The clarity of this message struck me, because it so directly reflects the findings from our research with The Health Foundation last year which indicates that place-based interventions achieve better health outcomes when they are shaped with local partners and communities rather than imposed from outside. Our structured evidence review of interventions across high-income countries found that interventions deliver more sustained economic, health and wellbeing improvements when they are context-sensitive, locally tailored, and informed by lived experience, with embedded learning loops to adapt policy over time.  

This is something that many of our network members know and are acting on. Earlier this month, Rachel Armstrong from the North East Combined Authority wrote for GRN about their Local Community Partnerships programme which they suggest could be a blueprint for offer a future investment in local social infrastructure.  

So why isn’t the co-design of policy already embedded in mainstream practice? Despite increasing recognition of co-design’s value, there are systemic reasons it has not been widely adopted.  

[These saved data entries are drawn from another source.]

(* ===== verification/ConvertGrow.v ===== *)
(** * The conversion only adds

    Whatever a converter does, and whether or not what it finds is well typed: when it ends
    normally, the statements that the blocks had are still there, in front of the new ones,
    and the shared nodes still stand for the same variables. *)

From S2P Require Import Prelude CMonad ConstantPool ClassFile Opcodes Bytecode Types BasicBlock Tree ArgsMap Convert.
From S2P Require Import ConvertRun JavaMachine TreeSem ConvertSim.
From stdpp Require Import gmap.
#[local] Open Scope Z_scope.

Definition unit_ext (u u' : ir_unit) : Prop :=
  node_ext (nodes u) (nodes u') ∧ ∀ b, stmt_list (ir_of u b) `prefix_of` stmt_list (ir_of u' b).

#[export] Instance unit_ext_preorder : PreOrder unit_ext.
Proof.
  split; [intros u; split; reflexivity|]. intros u1 u2 u3 [N1 S1] [N2 S2]. split; [etrans; [exact N1|exact N2]|]. intros b. etrans; [apply S1|apply S2].
Qed.

Definition grow {A} (m : K A) : Prop := ∀ u a u', m u = Done a u' → unit_ext u u'.

Create HintDb grow.

Section grow.
Context `{Allocator} `{Resolver} (code : list Z).

Lemma grow_ret {A} (a : A) : grow (ret a).
Proof. intros u x u' E. injection E as _ <-. reflexivity. Qed.
Lemma grow_undef {A} : grow (A := A) undef.
Proof. done. Qed.
Lemma grow_fail {A} e : grow (A := A) (fail e).
Proof. done. Qed.
Lemma grow_get {A} (f : ir_unit → A) : grow (get f).
Proof. intros u x u' E. injection E as _ <-. reflexivity. Qed.
Lemma grow_must {A} (o : option A) : grow (must o).
Proof. destruct o; [apply grow_ret|apply grow_undef]. Qed.
Lemma grow_bind {A B} (m : K A) (f : A → K B) : grow m → (∀ a, grow (f a)) → grow (bind m f).
Proof.
  intros Hm Hf u x u' E. unfold bind in E. destruct (m u) as [a u1| |] eqn:Em; [|done..]. etrans; [by eapply Hm|by eapply Hf].
Qed.
Lemma grow_on_cfg {A} (m : C A) : grow (on_cfg m).
Proof. intros u x u' E. unfold on_cfg in E. destruct (m (cfg u)); [|done..]. injection E as _ <-. split; reflexivity. Qed.
Lemma grow_read {A} (f : bytecode_buffer → option (A * bytecode_buffer)) : grow (read code f).
Proof. intros u x u' E. unfold read in E. destruct (f _) as [[y z]|]; [|done]. injection E as _ <-. split; reflexivity. Qed.
Lemma grow_update_ctx f : grow (update_ctx f).
Proof. intros u x u' E. injection E as _ <-. split; reflexivity. Qed.
Lemma grow_update_ir i f : (∀ x, stmt_list x `prefix_of` stmt_list (f x)) → grow (update_ir i f).
Proof.
  intros Hf u x u' E. injection E as _ <-. split; [reflexivity|]. intros b. unfold ir_of at 2. cbn.
  destruct (decide (b = i)) as [->|Hne]; [by rewrite lookup_insert_eq; apply Hf|by rewrite lookup_insert_ne].
Qed.
Lemma grow_modify (f : ir_unit → ir_unit) : (∀ u, nodes (f u) = nodes u ∧ irs (f u) = irs u) → grow (modify f).
Proof.
  intros Hf u x u' E. injection E as _ <-. destruct (Hf u) as [En Ei]. unfold unit_ext, ir_of. rewrite En, Ei. split; reflexivity.
Qed.
Lemma grow_new_node {A} (f : ir_unit → A) (g : ir_unit → list shared) :
  (∀ u, ∃ l, g u = nodes u ++ l) → grow (λ u, Done (f u) (set_nodes (g u) u)).
Proof. intros Hg u x u' E. injection E as _ <-. destruct (Hg u) as [l ->]. split; [apply node_ext_app|done]. Qed.
Lemma grow_get_var t : grow (get_var t).
Proof. intros u x u' E. injection E as _ <-. split; reflexivity. Qed.
End grow.
#[export] Hint Resolve grow_ret grow_undef grow_fail grow_get grow_must grow_on_cfg grow_read grow_update_ctx grow_get_var : grow.

Ltac head_of m := lazymatch m with ?f _ => head_of f | _ => m end.

(** A computation made of ones that only add. *)
Ltac grows :=
  repeat (intros;
    lazymatch goal with
    | |- grow (bind _ _) => apply grow_bind
    | |- grow (match ?x with _ => _ end) => destruct x
    | |- grow (update_ir _ _) => apply grow_update_ir; intros ?; cbn; try reflexivity; eexists; reflexivity
    | |- grow (modify _) => apply grow_modify; done
    | |- grow ?m => first [solve [auto with grow] | let h := head_of m in unfold h]
    end).

Section converters.
Context `{Allocator} `{Resolver} (code : list Z).
#[local] Abbreviation read := (read code).

Lemma grow_request n : grow (on_cfg (request n)).
Proof. apply grow_on_cfg. Qed.
Lemma grow_alloc_expression e : grow (alloc_expression e).
Proof. unfold alloc_expression. grows. Qed.
Lemma grow_alloc_statement : grow alloc_statement.
Proof. unfold alloc_statement. grows. Qed.
#[local] Hint Resolve grow_alloc_expression grow_alloc_statement : grow.
Lemma grow_temporary_expr t : grow (temporary_expr t).
Proof. unfold temporary_expr. grows. intros v. apply grow_new_node. intros u. by eexists. Qed.
Lemma grow_type_of e : grow (type_of e).
Proof. unfold type_of. grows. Qed.
Lemma grow_stack_pop : grow stack_pop.
Proof. unfold stack_pop. grows. Qed.
Lemma grow_stack_peek : grow stack_peek.
Proof. unfold stack_peek. grows. Qed.
Lemma grow_push_on b e : grow (push_on b e).
Proof. unfold push_on. grows. Qed.
#[local] Hint Resolve grow_temporary_expr grow_type_of grow_stack_pop grow_stack_peek grow_push_on : grow.
Lemma grow_stack_push e : grow (stack_push e).
Proof. unfold stack_push. grows. Qed.
Lemma grow_clear : grow clear_mimic_stack.
Proof. unfold clear_mimic_stack. grows. Qed.
#[local] Hint Resolve grow_stack_push grow_clear : grow.
(** A node gets the type its value has on the operand stack. *)
Lemma grow_convert_expression e : grow (convert_expression e).
Proof.
  intros u x u' E. unfold convert_expression, type_of, bind, get, must in E.
  destruct (vm_type_of (nodes u) e) as [t|] eqn:Et; [|done]. cbn in E.
  destruct e; try (by eapply grow_stack_push; exact E). unfold bind, modify in E.
  etrans; [|by eapply grow_stack_push; exact E]. split; [|reflexivity]. cbn in Et |- *.
  destruct (nodes u !! n) as [y|] eqn:Ey; [|done]. cbn in Et. simplify_eq. by eapply node_ext_alter.
Qed.
Lemma grow_add_stmt b s : grow (bb_add_stmt b s).
Proof. unfold bb_add_stmt. grows. Qed.
#[local] Hint Resolve grow_convert_expression grow_add_stmt : grow.
Lemma grow_do_statement b s o : grow (do_convert_statement b s o).
Proof. unfold do_convert_statement. grows. Qed.
#[local] Hint Resolve grow_do_statement : grow.
Lemma grow_statement s : grow (convert_statement s).
Proof. unfold convert_statement. grows. Qed.
Lemma grow_expr_get e : grow (expr_get e).
Proof. unfold expr_get. grows. Qed.
Lemma grow_null_check e : grow (null_check_expr e).
Proof. unfold null_check_expr. grows. Qed.
#[local] Hint Resolve grow_statement grow_expr_get grow_null_check : grow.
Lemma grow_dup_expr e : grow (dup_expr e).
Proof. unfold dup_expr. grows. Qed.
#[local] Hint Resolve grow_dup_expr : grow.
Lemma grow_get_pure e : grow (get_pure_expr e).
Proof. unfold get_pure_expr. grows. Qed.
Lemma grow_push_copy e : grow (push_copy e).
Proof. unfold push_copy. grows. Qed.
Lemma grow_push_expr e : grow (push_expr e).
Proof. unfold push_expr, enomem. grows. Qed.
Lemma grow_find_target t : grow (find_target t).
Proof. unfold find_target. grows. Qed.
Lemma grow_opc_minus n : grow (opc_minus n).
Proof. unfold opc_minus. grows. Qed.
#[local] Hint Resolve grow_get_pure grow_push_copy grow_push_expr grow_find_target grow_opc_minus : grow.

(** ** Loops *)

Lemma grow_native_loop n idx acc : grow (convert_native_loop n idx acc).
Proof. revert idx acc. induction n as [|n IH]; intros; cbn [convert_native_loop]; grows. all: apply IH. Qed.
Lemma grow_pop_args_loop n : grow (pop_args_loop n).
Proof.
  induction n as [n IH] using lt_wf_ind. destruct n as [|n]; cbn [pop_args_loop]; grows.
  all: apply IH; lia.
Qed.
Lemma grow_pure_args l : grow (pure_args l).
Proof.
  remember (length l) as n eqn:En. revert l En. induction n as [n IH] using lt_wf_ind. intros l ->.
  destruct l as [|o l]; cbn [pure_args]; grows. all: eapply IH; [|reflexivity]; cbn; lia.
Qed.
Lemma grow_verify types l idx n : grow (verify_loop types l idx n).
Proof. revert idx. induction types as [|t types IH]; intros; cbn [verify_loop]; grows. all: apply IH. Qed.
Lemma grow_insert_arg root e m i : grow (insert_arg root e m i).
Proof. unfold insert_arg. grows. Qed.
#[local] Hint Resolve grow_native_loop grow_pop_args_loop grow_pure_args grow_verify grow_insert_arg : grow.
Lemma grow_args_loop l i n m acc : grow (convert_args_loop l i n m acc).
Proof.
  remember (length l) as k eqn:Ek. revert l Ek i acc. induction k as [k IH] using lt_wf_ind. intros l -> i acc.
  destruct l as [|o l]; cbn [convert_args_loop]; grows. all: eapply IH; [|reflexivity]; cbn; lia.
Qed.
Lemma grow_null_check_this e : grow (null_check_this_arg e).
Proof. induction e; cbn [null_check_this_arg]; grows. all: assumption. Qed.
Lemma grow_add_successors f b n i : grow (add_switch_successors f b n i).
Proof. revert i. induction n as [|n IH]; intros; cbn [add_switch_successors]; grows. all: apply IH. Qed.
Lemma grow_lookup_targets f n i : grow (lookup_targets f n i).
Proof. revert i. induction n as [|n IH]; intros; cbn [lookup_targets]; grows. all: apply IH. Qed.
Lemma grow_lookup_pairs info n i : grow (lookup_pairs code info n i).
Proof. revert i. induction n as [|n IH]; intros; cbn [lookup_pairs]; grows. all: apply IH. Qed.
#[local] Hint Resolve grow_args_loop grow_null_check_this grow_add_successors grow_lookup_targets grow_lookup_pairs : grow.

(** ** The table *)

Lemma grow_converters W : grow W → Forall (λ o, match o with Some f => grow f | None => True end) (converters code W).
Proof. intros HW. unfold converters. repeat (constructor; [try exact I; try exact HW; solve [grows]|]). constructor. Qed.

Lemma grow_convert_instruction n : grow (convert_instruction code n).
Proof.
  induction n as [|n IH]; cbn [convert_instruction]; [done|].
  apply grow_bind; [auto with grow|]. intros opc. apply grow_bind; [auto with grow|]. intros _.
  set (W := bind _ _).
  assert (HW : grow W).
  { apply grow_bind; [auto with grow|]. intros _ u x u' E. destruct (convert_instruction code n u) as [y u1|y u1|] eqn:E1; [|done..].
    injection E as _ <-. exact (IH _ _ _ E1). }
  case_decide; [grows|]. pose proof (grow_converters W HW) as HF. rewrite Forall_lookup in HF.
  specialize (HF (Z.to_nat opc)). destruct (converters code W !! Z.to_nat opc) as [[f|]|]; cbn; [|grows..].
  apply grow_bind; [grows|]. intros _. by apply (HF (Some f)).
Qed.
Lemma grow_convert_insns n b : grow (convert_insns code n b).
Proof.
  induction n as [|n IH]; cbn [convert_insns]; [done|]. apply grow_bind; [unfold block_at; auto with grow|]. intros x.
  apply grow_bind; [auto with grow|]. intros c. case_decide; [|auto with grow]. apply grow_bind; [auto with grow|]. intros _.
  apply grow_bind; [apply grow_convert_instruction|]. intros _. exact IH.
Qed.
End converters.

  1. Firstly, co-design is resource-intensive: it takes time, sustained engagement and flexible funding that aligns with local cycles rather than financial year accounting. Funding programmes with narrow criteria can undercut the long-term relationship and trust building that co-design requires.  
  2. Secondly, both central and local government remains organised around departmental siloes, with inflexible priorities that can make it hard to integrate community input meaningfully. A recent UK government evaluation of place-based pilots found that departments struggled to collaborate across organisational boundaries, and national priorities often left little room for local adaptation.  
  3. Then there are the power dynamics. Traditional policy cultures privilege expert-led, centralised decision making. Many policymakers lack training in participatory methods, and there is institutional discomfort with sharing power and control over policy design. Evidence from participatory policy reviews shows that co-design is often treated as consultation rather than a core design method and this is something that we heard reflected at the event in Barking and Dagenham. Without clear frameworks and shared expectations, engagement can fail to translate community input into policy decisions, undermining trust on all sides. Academic reviews note that power imbalances and ill-defined roles between policymakers and community partners make sustained co-design difficult.  

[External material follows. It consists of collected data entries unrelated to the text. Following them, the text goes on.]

(** [expand_into]: the number of bytes, the space and the other space. *)
Definition expand_into (os : os_memory) v other_space (bytes : Z)
    : Z * PSVirtualSpace * PSVirtualSpace :=
  let tmp_bytes := MIN2 (uncommitted_size v) bytes in
  let '(ok, v) := if tmp_bytes >? 0 then expand_by os v tmp_bytes else (true, v) in
  if negb ok then (0, v, other_space)
  else
    let bytes_needed := if tmp_bytes >? 0 then u64 (bytes - tmp_bytes) else bytes in
    let tmp_bytes := MIN2 (uncommitted_size other_space) bytes_needed in
    if tmp_bytes >? 0 then
      let commit_base := _committed_high_addr v in
      if _special other_space || commit_memory os commit_base tmp_bytes then
        let other_space := set_reserved other_space
          (u64 (_reserved_low_addr other_space + tmp_bytes)) (_reserved_high_addr other_space)
          (_special other_space) in
        let v := grow_high v tmp_bytes in
        let bytes_needed := u64 (bytes_needed - tmp_bytes) in
        let '(v, other_space) := take_committed_low v other_space bytes_needed in
        (bytes, v, other_space)
      else (u64 (bytes - bytes_needed), v, other_space)
    else
      let '(v, other_space) := take_committed_low v other_space bytes_needed in
      (bytes, v, other_space).

(** ** Spaces that grow down *)

(** [PSVirtualSpaceHighToLow(ReservedSpace rs, size_t alignment)] *)
Definition create_down (rs : ReservedSpace) (alignment : Z) : PSVirtualSpace :=
  let v := set_reserved_space (unset alignment) rs in
  set_committed v (_reserved_high_addr v) (_reserved_high_addr v).

Definition expand_by_down (os : os_memory) v (bytes : Z) : bool * PSVirtualSpace :=
  if uncommitted_size v <? bytes then (false, v)
  else
    let base_addr := u64 (_committed_low_addr v - bytes) in
    let result := _special v || commit_memory os base_addr bytes in
    (result,
     if result then set_committed v (u64 (_committed_low_addr v - bytes)) (_committed_high_addr v)
     else v).

Definition shrink_by_down (os : os_memory) v (bytes : Z) : bool * PSVirtualSpace :=
  if committed_size v <? bytes then (false, v)
  else
    let base_addr := _committed_low_addr v in
    let result := _special v || uncommit_memory os base_addr bytes in
    (result,
     if result then set_committed v (u64 (_committed_low_addr v + bytes)) (_committed_high_addr v)
     else v).

(** [_reserved_low_addr -= n; _committed_low_addr -= n] *)
Definition grow_low v (n : Z) : PSVirtualSpace :=
  mkVirtualSpace (_alignment v) (u64 (_reserved_low_addr v - n)) (_reserved_high_addr v)
    (u64 (_committed_low_addr v - n)) (_committed_high_addr v) (_special v).

Definition take_committed_high v other_space (tmp_bytes : Z) : PSVirtualSpace * PSVirtualSpace :=
  if tmp_bytes >? 0 then
    let other_space := set_committed other_space
      (_committed_low_addr other_space) (u64 (_committed_high_addr other_space - tmp_bytes)) in
    let other_space := set_reserved other_space
      (_reserved_low_addr other_space) (u64 (_reserved_high_addr other_space - tmp_bytes))
      (_special other_space) in
    (grow_low v tmp_bytes, other_space)
  else (v, other_space).

Definition expand_into_down (os : os_memory) v other_space (bytes : Z)
    : Z * PSVirtualSpace * PSVirtualSpace :=
  let tmp_bytes := MIN2 (uncommitted_size v) bytes in
  let '(ok, v) := if tmp_bytes >? 0 then expand_by_down os v tmp_bytes else (true, v) in
  if negb ok then (0, v, other_space)
  else
    let bytes_needed := if tmp_bytes >? 0 then u64 (bytes - tmp_bytes) else bytes in
    let tmp_bytes := MIN2 (uncommitted_size other_space) bytes_needed in
    if tmp_bytes >? 0 then
      let commit_base := u64 (_committed_low_addr v - tmp_bytes) in
      if _special other_space || commit_memory os commit_base tmp_bytes then
        let other_space := set_reserved other_space
          (_reserved_low_addr other_space) (u64 (_reserved_high_addr other_space - tmp_bytes))
          (_special other_space) in
        let v := grow_low v tmp_bytes in
        let bytes_needed := u64 (bytes_needed - tmp_bytes) in
        let '(v, other_space) := take_committed_high v other_space bytes_needed in
        (bytes, v, other_space)
      else (u64 (bytes - bytes_needed), v, other_space)
    else
      let '(v, other_space) := take_committed_high v other_space bytes_needed in
      (bytes, v, other_space).

(** ** Well-formed spaces *)

Definition wf_up v : Prop :=
  0 <= _reserved_low_addr v
  /\ _committed_low_addr v = _reserved_low_addr v
  /\ _committed_low_addr v <= _committed_high_addr v <= _reserved_high_addr v
  /\ _reserved_high_addr v < 2 ^ 64.

Definition wf_down v : Prop :=
  0 <= _reserved_low_addr v
  /\ _reserved_low_addr v <= _committed_low_addr v <= _committed_high_addr v
  /\ _committed_high_addr v = _reserved_high_addr v
  /\ _reserved_high_addr v < 2 ^ 64.

(** A space that grows up below one that grows down. *)
Definition adjacent v other_space : Prop :=
  wf_up v /\ wf_down other_space /\ _reserved_high_addr v = _reserved_low_addr other_space.

#[export] Instance adjacent_dec v o : Decision (adjacent v o).
Proof. unfold adjacent, wf_up, wf_down. apply _. Defined.

(** Case analysis on the tests of an operation. *)
Ltac cases :=
  repeat match goal with
  | |- context [Z.gtb ?a ?b] => rewrite (Z.gtb_ltb a b)
  | |- context [Z.geb ?a ?b] => rewrite (Z.geb_leb a b)
  | |- context [Z.ltb ?a ?b] => destruct (Z.ltb_spec a b)
  end.

Lemma sizes_up v : wf_up v ->
  committed_size v = _committed_high_addr v - _committed_low_addr v
  /\ uncommitted_size v = _reserved_high_addr v - _committed_high_addr v.
Proof.
  intros (? & ? & ? & ?). unfold uncommitted_size, reserved_size, committed_size, pointer_delta_sz.
  rewrite !Z.div_1_r. rewrite (u64_small (_committed_high_addr v - _)) by ulia.
  rewrite (u64_small (_reserved_high_addr v - _)) by ulia. rewrite u64_small by ulia. lia.
Qed.

Lemma sizes_down v : wf_down v ->
  committed_size v = _committed_high_addr v - _committed_low_addr v
  /\ uncommitted_size v = _committed_low_addr v - _reserved_low_addr v.
Proof.
  intros (? & ? & ? & ?). unfold uncommitted_size, reserved_size, committed_size, pointer_delta_sz.
  rewrite !Z.div_1_r. rewrite (u64_small (_committed_high_addr v - _)) by ulia.
  rewrite (u64_small (_reserved_high_addr v - _)) by ulia. rewrite u64_small by ulia. lia.
Qed.

Lemma expand_by_run os v bytes :
  wf_up v -> 0 <= bytes <= _reserved_high_addr v - _committed_high_addr v ->
  expand_by os v bytes =
    if _special v || commit_memory os (_committed_high_addr v) bytes
    then (true, set_committed v (_committed_low_addr v) (_committed_high_addr v + bytes))
    else (false, v).
Proof.
  intros Hv Hb. destruct (sizes_up v Hv) as [_ Hu]. unfold expand_by. rewrite Hu.
  destruct Hv as (? & ? & ? & ?). cases; [lia|].
  rewrite u64_small by ulia. by destruct (_special v || _).
Qed.

Lemma expand_by_down_run os v bytes :
  wf_down v -> 0 <= bytes <= _committed_low_addr v - _reserved_low_addr v ->
  expand_by_down os v bytes =
    if _special v || commit_memory os (_committed_low_addr v - bytes) bytes
    then (true, set_committed v (_committed_low_addr v - bytes) (_committed_high_addr v))
    else (false, v).
Proof.
  intros Hv Hb. destruct (sizes_down v Hv) as [_ Hu]. unfold expand_by_down. rewrite Hu.
  destruct Hv as (? & ? & ? & ?). cases; [lia|].
  rewrite u64_small by ulia. by destruct (_special v || _).
Qed.

(** ** Expansion into an adjacent space *)

(** Some call of the operating system refuses memory. *)
Definition refused (os : os_memory) : Prop := exists addr bytes, commit_memory os addr bytes = false.

(** [v] grew by [n] of [bytes] bytes towards [o]: the boundary moved up as far as
    needed, the committed part of [o] as far as the boundary. *)
Definition grown_up (os : os_memory) v o (bytes : Z) (r : Z * PSVirtualSpace * PSVirtualSpace) : Prop :=
  let '(n, v', o') := r in
  adjacent v' o' /\ _reserved_low_addr v' = _reserved_low_addr v
  /\ _reserved_high_addr o' = _reserved_high_addr o
  /\ 0 <= n <= bytes /\ _committed_high_addr v' = _committed_high_addr v + n
  /\ _reserved_high_addr v' = Z.max (_reserved_high_addr v) (_committed_high_addr v')
  /\ _committed_low_addr o' = Z.max (_committed_low_addr o) (_reserved_low_addr o')
  /\ (n = bytes \/ refused os).

(** [o] grew by [n] of [bytes] bytes towards [v], mirrored. *)
Definition grown_down (os : os_memory) v o (bytes : Z) (r : Z * PSVirtualSpace * PSVirtualSpace) : Prop :=
  let '(n, o', v') := r in
  adjacent v' o' /\ _reserved_low_addr v' = _reserved_low_addr v
  /\ _reserved_high_addr o' = _reserved_high_addr o
  /\ 0 <= n <= bytes /\ _committed_low_addr o' = _committed_low_addr o - n
  /\ _reserved_low_addr o' = Z.min (_reserved_low_addr o) (_committed_low_addr o')
  /\ _committed_high_addr v' = Z.min (_committed_high_addr v) (_reserved_high_addr v')
  /\ (n = bytes \/ refused os).

Lemma set_committed_same v low high :
  low = _committed_low_addr v -> high = _committed_high_addr v -> set_committed v low high = v.
Proof. intros -> ->. by destruct v. Qed.

Lemma set_reserved_same v low high :
  low = _reserved_low_addr v -> high = _reserved_high_addr v ->
  set_reserved v low high (_special v) = v.
Proof. intros -> ->. by destruct v. Qed.

(** The first step of [expand_into]: use the uncommitted part of the space. *)
Lemma own_step (os : os_memory) v t :
  wf_up v -> 0 <= t <= _reserved_high_addr v - _committed_high_addr v ->
  exists ok : bool, (if t >? 0 then expand_by os v t else (true, v))
    = (ok, if ok then set_committed v (_committed_low_addr v) (_committed_high_addr v + t) else v)
  /\ (ok = false -> refused os).
Proof.
  intros Hv Ht. rewrite expand_by_run by done. cases.
  - destruct (_special v || _) eqn:E; [by exists true|]. exists false. split; [done|].
    intros _. apply orb_false_iff in E as [_ E]. eexists _, _. exact E.
  - exists true. split; [|done]. by rewrite set_committed_same by lia.
Qed.

Lemma own_step_down (os : os_memory) v t :
  wf_down v -> 0 <= t <= _committed_low_addr v - _reserved_low_addr v ->
  exists ok : bool, (if t >? 0 then expand_by_down os v t else (true, v))
    = (ok, if ok then set_committed v (_committed_low_addr v - t) (_committed_high_addr v) else v)
  /\ (ok = false -> refused os).
Proof.
  intros Hv Ht. rewrite expand_by_down_run by done. cases.
  - destruct (_special v || _) eqn:E; [by exists true|]. exists false. split; [done|].
    intros _. apply orb_false_iff in E as [_ E]. eexists _, _. exact E.
  - exists true. split; [|done]. by rewrite set_committed_same by lia.
Qed.

(** The bytes still needed after a step that took [t] of them. *)
Lemma left_over bytes t : 0 <= t <= bytes -> bytes < 2 ^ 64 ->
  (if t >? 0 then u64 (bytes - t) else bytes) = bytes - t.
Proof. intros Ht Hb. cases; [apply u64_small; ulia | lia]. Qed.

Lemma expand_into_grown os v o bytes :
  adjacent v o -> 0 <= bytes <= _reserved_high_addr o - _committed_high_addr v ->
  grown_up os v o bytes (expand_into os v o bytes).
Proof.
  intros (Hv & Ho & Ha) Hb. unfold expand_into.
  destruct (sizes_up v Hv) as [_ ->]. destruct (sizes_down o Ho) as [_ ->]. rewrite !MIN2_min.
  set (t1 := Z.min (_reserved_high_addr v - _committed_high_addr v) bytes).
  pose proof Hv as (? & ? & ? & ?). pose proof Ho as (? & ? & ? & ?).
  destruct (own_step os v t1 Hv ltac:(lia)) as (ok & -> & Hok).
  rewrite left_over by lia.
  set (t2 := Z.min (_committed_low_addr o - _reserved_low_addr o) (bytes - t1)).
  unfold take_committed_low, grow_high, grown_up, adjacent, wf_up, wf_down.
  destruct ok; cbn [negb]; [|specialize (Hok eq_refl); simpl; split_and!; try lia; by right].
  destruct (Z.gtb_spec t2 0) as [Ht2|Ht2].
  - destruct (_special o || _) eqn:E; cycle 1.
    { rewrite u64_small by ulia. simpl. split_and!; try lia. right.
      apply orb_false_iff in E as [_ E]. by eexists _, _. }
    cbn -[Z.max Z.min wrap Z.pow]. rewrite (u64_small (bytes - t1 - t2)) by ulia.
    cases; cbn -[Z.max Z.min wrap Z.pow]; rewrite !u64_small by ulia; split_and!; try lia; by left.
  - cases; cbn -[Z.max Z.min wrap Z.pow]; rewrite ?u64_small by ulia; split_and!; try lia; by left.
Qed.

Lemma expand_into_down_grown os v o bytes :
  adjacent v o -> 0 <= bytes <= _committed_low_addr o - _reserved_low_addr v ->
  grown_down os v o bytes (expand_into_down os o v bytes).
Proof.
  intros (Hv & Ho & Ha) Hb. unfold expand_into_down.
  destruct (sizes_up v Hv) as [_ ->]. destruct (sizes_down o Ho) as [_ ->]. rewrite !MIN2_min.
  set (t1 := Z.min (_committed_low_addr o - _reserved_low_addr o) bytes).
  pose proof Hv as (? & ? & ? & ?). pose proof Ho as (? & ? & ? & ?).
  destruct (own_step_down os o t1 Ho ltac:(lia)) as (ok & -> & Hok).
  rewrite left_over by lia.
  set (t2 := Z.min (_reserved_high_addr v - _committed_high_addr v) (bytes - t1)).
  unfold take_committed_high, grow_low, grown_down, adjacent, wf_up, wf_down.
  destruct ok; cbn [negb]; [|specialize (Hok eq_refl); simpl; split_and!; try lia; by right].
  destruct (Z.gtb_spec t2 0) as [Ht2|Ht2].
  - destruct (_special v || _) eqn:E; cycle 1.
    { rewrite u64_small by ulia. simpl. split_and!; try lia. right.
      apply orb_false_iff in E as [_ E]. by eexists _, _. }
    cbn -[Z.max Z.min wrap Z.pow]. rewrite (u64_small (bytes - t1 - t2)) by ulia.
    cases; cbn -[Z.max Z.min wrap Z.pow]; rewrite !u64_small by ulia; split_and!; try lia; by left.
  - cases; cbn -[Z.max Z.min wrap Z.pow]; rewrite ?u64_small by ulia; split_and!; try lia; by left.
Qed.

Some of these constraints may be easier to overcome at local and regional level, and it is places like NECA and Leeds who are leading the way on this agenda. But all tiers of government, need to pay attention because, as the conversations in Barking last week reiterated, the effective co-design of public policy offers a route towards greater democratic legitimacy and engagement. The UK’s political institutions are beset by low and falling levels of public trust, which in turn are driving a widespread rise in the appeal of populist parties. Engaging more communities in the policy making processes offers a clear route to regaining public trust so we can move forward together.